Форест хлопнул Желтка по плечу.
— Вот тебе прелесть солдатского ремесла, боец. На свете никогда не переведутся злодеи. И маршал Миттерик как раз тот, кто заставит их трепетать!
— Маршал… Миттерик? — Желток озадаченно потупился. — Что случилось с Кроем?
— С ним покончено, — буркнул Танни.
— Сколько их ты уже пережил? — спросил Форест.
— По-моему… навскидку, восемь. — Танни перебирал их на пальцах. — Френген, потом, Альтмойер, потом тот, низенький…
— Крепский.
— Крепский. Потом другой Френген.
— Другой Френген, — хмыкнул Форест.
— Выдающийся придурок, даже для главнокомандующего. За ним шёл Варуз, потом Берр, потом Вест…
— Хороший он человек был, Вест.
— Слишком рано ушёл, как большинство хороших людей. Потом был Крой…
— Лорды-маршалы переменчивы по своей природе, — пояснил Форест, кивая Танни, — зато капралы? Капралы вечны.
— Говоришь, Сипани? — Танни медленно отодвинулся в гамаке, подобрал одну ногу в сапоге, а другой начал потихоньку отталкиваться, раскачиваясь взад-вперёд. — Никогда там не был. — После недолгого раздумья перед его взором начали проступать кое-какие преимущества. Хороший солдат всегда поглядывает в сторону преимуществ. — Погода у них, вроде бы, неплохая?
— Прекрасная погода, — ответил Форест.
— Ещё говорят, у них там лучшие в мире шлюхи.
— Пока приказ спускали вниз, пару раз упомянули тамошних городских дам.
— Итак, две достойные цели.
— На целых две больше, чем тут, на Севере. — Форест лыбился широко, как никогда. Шире чем казалось необходимым. — А тем временем, поскольку твой контингент столь прискорбно сократился, вот тебе новый.
— О, нет, — простонал Танни. Мечты о шлюхах и ярком солнце увядали прямо на глазах.
— О, да! Сюда, ребята, подходим!
И они, конечно же, подошли. Четверо. Новобранцы, только что с корабля. Судя по внешности — из Срединных земель. В порту их целовала на прощание мама, а может и милка, а то и сразу обе. Новая выглаженная форма, надраенные ремни. Пряжки, само собой, сияют подготовкой к благородной солдатской жизни. Они уставились, пораскрывав рты, на Желтка, который захоти, не смог бы явить собой большую противоположность — с узким крысиным лицом, в потёртом изношенном кителе, замызганном после рытья могил, одна лямка на ранце лопнула и частично заменена шнурком. Форест жестом указал на Танни, словно балаганный распорядитель на своего уродца и, как обычно, обратился с одной и той же короткой речью.

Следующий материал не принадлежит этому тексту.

Lemma dict_ok_New m : 0 ≤ m → dict_ok (New m) [].
Proof.
  intros Hm. split.
  - intros v i. cbn. rewrite lookup_empty. split; [done|]. intros (e & He & _). by rewrite lookup_empty in He.
  - intros i e He. cbn in He. by rewrite lookup_empty in He.
  - intros i v Hi. by apply elem_of_nil in Hi.
  - cbn. unfold total_cost. rewrite map_fold_empty. lia.
Qed.

Lemma item_of_ok s live v e : dict_ok s live → item_of s v = Some e → byID s !! id e = Some e ∧ value e = v.
Proof.
  intros H. unfold item_of. destruct (byValue s !! v) as [i|] eqn:Hv; [|done]. cbn. intros He.
  apply (do_value _ _ H) in Hv as (e' & He' & Hval). assert (e' = e) as -> by congruence.
  by destruct (do_item _ _ H _ _ He) as [-> _].
Qed.

Lemma item_of_None s live v : dict_ok s live → item_of s v = None → byValue s !! v = None.
Proof.
  intros H. unfold item_of. destruct (byValue s !! v) as [i|] eqn:Hv; [|done]. cbn. intros He.
  apply (do_value _ _ H) in Hv as (e' & He' & _). congruence.
Qed.

Lemma refs_to_pos live i v : (i, v) ∈ live → 0 < refs_to live i.
Proof.
  intros Hi. unfold refs_to. assert (Hin : In i (map fst live)) by (apply in_map_iff; exists (i, v); by rewrite <- list_elem_of_In).
  apply (count_occ_In Z.eq_dec) in Hin. lia.
Qed.

Lemma refs_to_cons live i v j : refs_to ((i, v) :: live) j = refs_to live j + (if decide (i = j) then 1 else 0).
Proof. unfold refs_to. cbn [map fst count_occ]. destruct (Z.eq_dec i j), (decide (i = j)); try done; lia. Qed.

#[export] Instance refs_to_Proper : Proper ((≡ₚ) ==> eq ==> eq) refs_to.
Proof.
  intros l l' E i _ <-. unfold refs_to. f_equal. apply (Permutation_count_occ Z.eq_dec). by rewrite E.
Qed.

#[export] Instance dict_ok_Proper s : Proper ((≡ₚ) ==> iff) (dict_ok s).
Proof.
  assert (Himp : ∀ l l', l ≡ₚ l' → dict_ok s l → dict_ok s l').
  { intros l l' E [H1 H2 H3 H4]. split; try done.
    - intros i e He. rewrite <- E. by apply H2.
    - intros i v Hi. apply H3. by rewrite E. }
  intros l l' E. split; by apply Himp.
Qed.

(** Dropping an unreferenced item keeps every live reference. *)
Lemma drop_item_ok s live e : dict_ok s live → byID s !! id e = Some e → refs_to live (id e) = 0 →
  dict_ok (drop_item s (value e) e) live.
Proof.
  intros H He H0. pose proof (do_value _ _ H) as Hv. split; cbn.
  - intros v i. destruct (decide (v = value e)) as [->|Hne].
    + rewrite lookup_delete_eq. split; [done|]. intros (e' & He' & Hval). apply lookup_delete_Some in He' as [Hi He'].
      assert (E1 : byValue s !! value e = Some i) by (apply Hv; eauto).
      assert (E2 : byValue s !! value e = Some (id e)) by (apply Hv; eauto). congruence.
    + rewrite lookup_delete_ne by done. rewrite Hv. split; intros (e' & He' & Hval); exists e'; split; try done.
      * apply lookup_delete_Some. split; [|done]. intros <-. congruence.
      * by apply lookup_delete_Some in He' as [_ ?].
  - intros i e' He'. apply lookup_delete_Some in He' as [_ He']. by apply (do_item _ _ H).
  - intros i v Hi. destruct (do_live _ _ H i v Hi) as (e' & He' & Hval). exists e'. split; [|done].
    apply lookup_delete_Some. split; [|done]. intros <-. pose proof (refs_to_pos _ _ _ Hi). lia.
  - destruct (do_used _ _ H) as (Hu & Hm & Hn). rewrite (total_cost_delete _ _ e) by done.
    destruct (do_item _ _ H _ _ He) as (_ & _ & _ & Hc). lia.
Qed.

(** Counters do not matter. *)
Lemma dict_ok_counters s live sk ob : dict_ok s live → dict_ok (mkStore (byValue s) (byID s) sk ob (next s) (used s) (max s)) live.
Proof. intros [? ? ? ?]. by split. Qed.

Lemma evict_ok order c live : ∀ s, dict_ok s live → dict_ok (evict order c s) live ∧
  max (evict order c s) = max s ∧ next (evict order c s) = next s ∧
  (∀ v, byValue s !! v = None → byValue (evict order c s) !! v = None).
Proof.
  induction order as [|key order IH]; intros s H; cbn [evict]; [done|]. destruct (used s + c <=? max s); [done|].
  destruct (item_of s key) as [e|] eqn:He; [|by apply IH]. destruct (Z.eqb_spec (refs e) 0) as [Hz|]; [|by apply IH].
  destruct (item_of_ok _ _ _ _ H He) as [Hid Hval]. subst key. destruct (do_item _ _ H _ _ Hid) as (_ & _ & Hr & _).
  destruct (IH (drop_item s (value e) e)) as (H1 & H2 & H3 & H4); [by apply drop_item_ok; [| |lia]|].
  split_and!; try done. intros v Hv. apply H4. cbn. by apply lookup_delete_None; right.
Qed.

Lemma Candidate_ok order s live v : dict_ok s live → dict_ok (Candidate order s v).1 live.
Proof.
  intros H. unfold Candidate. destruct (_ || _); [done|].
  pose proof (dict_ok_counters s live (sketch (count_sketch s v)) (observed s) H) as H1. fold (count_sketch s v) in H1.
  change (dict_ok (count_sketch s v) live) in H1. cbv zeta. destruct (item_of (count_sketch s v) v) as [found|] eqn:Hf; [done|].
  pose proof (dict_ok_counters _ live (sketch (count_sketch s v)) (observed (count_observed (count_sketch s v) v)) H1) as H2.
  change (dict_ok (count_observed (count_sketch s v) v) live) in H2. set (s2 := count_observed (count_sketch s v) v) in *.
  pose proof (item_of_None _ _ _ H1 Hf) as Hnone. destruct (_ || _); [done|].
  destruct (evict_ok order (128 + 2 * zlen v) live s2 H2) as (H3 & Hmax & Hnext & Habs). set (s3 := evict order _ s2) in *.
  destruct (Z.ltb_spec (max s3 - used s3) (128 + 2 * zlen v)) as [|Hfit]; [done|]. destruct (_ =? _); [done|]. cbn [orb fst].
  pose proof (zlen_nonneg v). assert (Hfresh : byID s3 !! (next s3 + 1) = None).
  { destruct (byID s3 !! (next s3 + 1)) as [e|] eqn:E; [|done]. destruct (do_item _ _ H3 _ _ E). lia. }
  assert (Hv3 : byValue s3 !! v = None) by (apply Habs, Hnone).
  assert (Hno : refs_to live (next s3 + 1) = 0).
  { unfold refs_to. destruct (count_occ Z.eq_dec (map fst live) (next s3 + 1)) as [|n] eqn:Ec; [done|].
    assert (Hin : In (next s3 + 1) (map fst live)) by (apply (count_occ_In Z.eq_dec); lia).
    apply in_map_iff in Hin as ([i w] & Hi & Hw). apply list_elem_of_In in Hw.
    destruct (do_live _ _ H3 i w Hw) as (e & He & _). cbn in Hi. subst i. congruence. }
  split; cbn.
  - intros w i. destruct (decide (w = v)) as [->|Hne].
    + rewrite lookup_insert_eq. split; [intros [= <-]; eexists; by rewrite lookup_insert_eq|]. intros (e & He & Hval).
      apply lookup_insert_Some in He as [[-> _]|[_ He]]; [done|]. assert (byValue s3 !! v = Some i) by (apply (do_value _ _ H3); eauto). congruence.
    + rewrite lookup_insert_ne by done. rewrite (do_value _ _ H3). split; intros (e & He & Hval); exists e; split; try done.
      * rewrite lookup_insert_ne; [done|]. intros <-. congruence.
      * apply lookup_insert_Some in He as [[_ <-]|[_ He]]; [by cbn in Hval; congruence|done].
  - intros i e He. apply lookup_insert_Some in He as [[<- <-]|[Hi He]].
    + cbn. destruct (do_used _ _ H3) as (_ & _ & Hn). split_and!; lia.
    + destruct (do_item _ _ H3 _ _ He) as (? & ? & ? & ?). split_and!; try done; lia.
  - intros i w Hi. destruct (do_live _ _ H3 i w Hi) as (e & He & Hval). exists e. split; [|done].
    rewrite lookup_insert_ne; [done|]. intros <-. congruence.
  - destruct (do_used _ _ H3) as (Hu & Hm & Hn). rewrite total_cost_insert by done. cbn. lia.
Qed.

— Ребята, это знаменитый капрал Танни, один из самых старослужащих унтер-офицеров дивизии генерала Фельнигга. Ветеран Старикландского восстания, Гуркской войны, предыдущей Северной войны, осады Адуи, только что завершившейся битвы при Осрунге и таких объёмов солдатской службы в мирное время, что более острый ум непременно бы помер со скуки. — Танни отвернул колпачок от желтковой фляги, отпил и передал её первоначальному владельцу, который в свою очередь пожал плечами и сделал неслабый глоток. — Он пережил понос, чахотку, паршу, осеннюю лихоманку, ласки северных ветров, пощёчины южных дам, тысячи миль переходов, многолетние рационы Его величества и даже самую чуточку настоящих боёв, дабы сейчас предстать — вернее присесть — перед вами…
Танни закинул один разбитый сапог на другой, медленно откинулся в гамаке и прикрыл глаза. Сквозь веки розовело зарево солнца.
Старая закалка
Когда он добрался назад, солнце уже клонилось к закату. Над заболоченным родником тучами клубилась мошкара, желтеющая листва отбрасывала на тропу пёстрые тени, на ветру колыхались толстые ветви, настолько низкие, что ему пришлось пригибаться.